Generic VEL/SOF With or Without RBV for HIV/HCV Coinfected Patients

2017-08-16 16:08:21 | BioPortfolio


Data are limited regarding the effectiveness and safety of generic velpatasvir plus sofosbuvir (VEL/SOF) with or without ribavirin (RBV) for the treatment of hepatitis C virus (HCV) in patients with human immunodeficiency virus (HIV) coinfection. We aim to compare the effectiveness and safety of VEL/SOF with and without RBV for 12 weeks in HIV/HCV-coinfected and HCV-monoinfected patients The antiviral responses and the adverse events (AEs) are compare between the two groups. The characteristics potentially related to sustained virologic response 12 weeks off therapy (SVR12) are analyzed.

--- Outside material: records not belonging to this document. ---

Lemma ended_actions : ended all_actions ≡ₚ others ++ files.*1.
Proof using Ha.
  unfold all_actions, ended. rewrite !omap_app. fold (ended (other_actions others)) (ended (open_actions files)) (ended chunks) (ended (end_actions files)).
  rewrite (proj1 (proj2 (other_parts _))), (proj1 (proj2 (open_parts _))), (proj1 (proj2 chunk_parts)), (proj1 (proj2 (end_parts _))).
  cbn. rewrite app_nil_r, <- fmap_app. by rewrite (filter_split snd).
Qed.

Lemma chunks_of_all i : chunks_of i all_actions = chunks_of i chunks.
Proof using Ha.
  unfold all_actions. rewrite !chunks_of_app.
  rewrite (chunks_of_none i (other_actions others)), (chunks_of_none i (open_actions files)), (chunks_of_none i (end_actions files)).
  - cbn. by rewrite !app_nil_r.
  - intros k j off data (i' & _ & [=])%end_actions_elem.
  - intros k j off data (i' & b & _ & [[=]|[_ [=]]])%open_actions_elem.
  - intros k j off data (i' & _ & [[=]|[=]])%other_actions_elem.
Qed.

Lemma chunk_in_all k i off data : (k, AChunk i off data) ∈ all_actions ↔ (k, AChunk i off data) ∈ chunks.
Proof.
  unfold all_actions. rewrite !elem_of_app, other_actions_elem, open_actions_elem, end_actions_elem, list_elem_of_singleton. naive_solver.
Qed.

Lemma stream_in_all k a :
  (k, a) ∈ all_actions → (∀ i, a = AOpen i ∨ a = AEnd i → (i ∈ others ++ files.*1) ∧ k = at_conn i) ∧ (a = ADone → k = 0).
Proof using Ha.
  assert (Hf : ∀ i b, (i, b) ∈ files → i ∈ others ++ files.*1).
  { intros i b Hin. apply elem_of_app. right. apply list_elem_of_fmap. by exists (i, b). }
  assert (Ho : ∀ i, i ∈ others → i ∈ others ++ files.*1) by (intros i Hin; apply elem_of_app; by left).
  unfold all_actions. rewrite !elem_of_app, other_actions_elem, open_actions_elem, end_actions_elem, list_elem_of_singleton.
  intros [(i & Hi & Hx)|[(i & b & Hi & Hx)|[Hin|[(i & Hi & Hx)|Hx]]]].
  - destruct Hx as [Hx|Hx]; injection Hx as -> ->; (split; [|done]); intros j [Hj|Hj]; try discriminate Hj; injection Hj as <-; (split; [by apply Ho|done]).
  - destruct Hx as [Hx|[_ Hx]]; injection Hx as -> ->; (split; [|done]); intros j [Hj|Hj]; try discriminate Hj; injection Hj as <-; (split; [by eapply Hf|done]).
  - destruct (as_chunks Ha _ _ Hin) as (i & off & data & -> & _). split; [|done]. intros j [Hj|Hj]; discriminate Hj.
  - injection Hx as -> ->. split; [|done]. intros j [Hj|Hj]; try discriminate Hj. injection Hj as <-. split; [by eapply Hf|done].
  - injection Hx as -> ->. split; [|done]. intros j [Hj|Hj]; discriminate Hj.
Qed.

Lemma stream_order i : i ∈ others ++ files.*1 → precedes all_actions (at_conn i, AOpen i) (at_conn i, AEnd i).
Proof.
  intros [Hi|Hi]%elem_of_app; unfold all_actions.
  - apply precedes_app_l. apply list_elem_of_split in Hi as (l1 & l2 & ->).
    unfold other_actions. rewrite bind_app. apply precedes_app_r. cbn. exists [], ((at_conn i, AEnd i) :: other_actions l2).
    split; [done|by left].
  - apply precedes_app_r. apply list_elem_of_fmap in Hi as ([j b] & -> & Hi). cbn. destruct b.
    + apply precedes_app_l. apply list_elem_of_split in Hi as (l1 & l2 & ->).
      unfold open_actions. rewrite bind_app. apply precedes_app_r. cbn. exists [], ((at_conn j, AEnd j) :: open_actions l2).
      split; [done|by left].
    + apply precedes_across; [apply open_actions_elem; exists j, false; split; [done|by left]|].
      rewrite !elem_of_app. right. left. apply end_actions_elem. by exists j.
Qed.

Lemma assembled_honest : honest conns stripe items base all_actions.
Proof using Ha.
  assert (Htile : ∀ i, (i, false) ∈ files → NoDup (chunks_of i chunks)).
  { intros i Hi. destruct (as_tiles Ha i Hi) as (it & _ & Ht). by eapply tiles_NoDup. }
  assert (Hcn : ∀ i, NoDup (chunks_of i chunks)).
  { intros i. destruct (decide ((i, false) ∈ files)) as [Hi|Hn]; [by apply Htile|]. rewrite chunks_of_none; [constructor|].
    intros k j off data (j' & off' & data' & [= <- <- <-] & Hj & _)%(as_chunks Ha) ->. done. }
  constructor.
  - apply NoDup_actions; [rewrite opened_all; apply Ha|rewrite ended_actions; apply Ha|intros i; rewrite chunks_of_all; apply Hcn|].
    unfold dones, all_actions. rewrite !omap_app. fold (dones (other_actions others)) (dones (open_actions files)) (dones chunks) (dones (end_actions files)).
    rewrite (proj2 (proj2 (other_parts _))), (proj2 (proj2 (open_parts _))), (proj2 (proj2 chunk_parts)), (proj2 (proj2 (end_parts _))).
    apply NoDup_singleton.
  - split; [unfold all_actions; rewrite !elem_of_app, list_elem_of_singleton; tauto|]. intros k Hin. by apply stream_in_all in Hin as [_ Hk]; apply Hk.
  - intros k i Hin. apply stream_in_all in Hin as [Hk _]. destruct (Hk i) as [Hi ->]; [by left|]. by apply Ha in Hi.
  - intros k i Hin. apply stream_in_all in Hin as [Hk _]. destruct (Hk i) as [Hi ->]; [by right|]. by apply Ha in Hi.
  - intros i Hi. by apply stream_order, (as_items Ha).
  - intros k i off data Hin%chunk_in_all. pose proof (as_chunks Ha _ _ Hin) as (i' & off' & data' & [= <- <- <-] & Hf & Hk).
    destruct (as_tiles Ha i Hf) as (it & Hit & Ht). destruct (tiles_elem _ _ _ off data Ht) as (H1 & H2 & H3).
    { apply elem_of_chunks. by exists k. }
    exists it. pose proof (as_base Ha i). split_and!; try done. destruct (stripe && (conns >? 1)); [done|]. split; [done|]. subst k.
    unfold all_actions. apply precedes_app_r, precedes_app_r, precedes_across; [done|].
    rewrite elem_of_app. left. apply end_actions_elem. by exists i.
  - intros k k' i off off' data data' b Hx%chunk_in_all Hy%chunk_in_all Hb Hb'.
    pose proof (as_chunks Ha _ _ Hx) as (i' & o' & d' & [= <- <- <-] & Hf & _). destruct (as_tiles Ha i Hf) as (it & Hit & Ht).
    assert (Heq : (off, data) = (off', data')) by (eapply tiles_disjoint; try done; apply elem_of_chunks; eauto).
    injection Heq as <- <-. by rewrite (chunk_unique i off data k k' chunks (Hcn i) Hx Hy).
  - intros i it b Hit Hb. assert (Hi : i ∈ others ++ files.*1) by (apply (as_items Ha); by eapply zlookup_Some).
    apply elem_of_app in Hi as [Hi|Hi]; [pose proof (as_other Ha _ _ Hi Hit); lia|].
    apply list_elem_of_fmap in Hi as ([j [|]] & -> & Hi); cbn in *; [pose proof (as_finished Ha _ _ Hi Hit); lia|].
    destruct (as_tiles Ha j Hi) as (it' & Hit' & Ht). rewrite Hit in Hit'. injection Hit' as <-.
    destruct (tiles_full _ _ _ b Ht Hb) as (off & data & [k Hk]%elem_of_chunks & Hc). exists k, off, data. split; [|done].
    by apply chunk_in_all.
Qed.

Due to the lack of effective vaccination and the shared routes of transmission, hepatitis C virus (HCV) infection remains a challenging co-morbidity in patients with human immunodeficiency virus (HIV) infection. It is estimated that approximately 2.3 million people are coinfected with HIV and HCV (HIV/HCV) in the world. Compared to patients with HCV monoinfection, HIV/HCV-coinfected patients tend to have higher serum HCV viral loads, faster hepatic fibrosis progression, and higher risks of hepatic decompensation. Following the commencement of scale-up antiretroviral therapy (ART) that decreases the HIV-related opportunistic infections and malignancies, the liver-related complications have now become the leading cause of morbidity and mortality in HIV/HCV-coinfected patients. On the other hand, the survival rate is improved if these patients achieve sustained virologic response (SVR) by anti-HCV agents.

On the basis of excellent efficacy and safety, treatment by interferon (IFN)-free direct acting antiviral agents (DAAs) has made a paradigm shift for HCV care. Velpatasvir (VEL) is an HCV non-structural protein 5A (NS5A) inhibitor and sofosbuvir (SOF) is an HCV NS5B nucleotide polymerase inhibitor. Both agents are active against HCV with pan-genotypic potency. A fixed-dose combination of VEL at a daily dosage of 100 mg and SOF at a daily dosage of 400 mg (VEL/SOF) with or without weight-based ribavirin (RBV) has been approved by U.S. Food and Drug Administration (FDA) and European Medicines Agency (EMA) to treat HCV genotype 1-6 patients with compensated and decompensated liver diseases, respectively. Recently, a phase 3 study of VEL/SOF to treat HCV infection in HIV-coinfected patients reveals that this regimen is safe and provides a high and comparable SVR rate to HCV-monoinfected patients.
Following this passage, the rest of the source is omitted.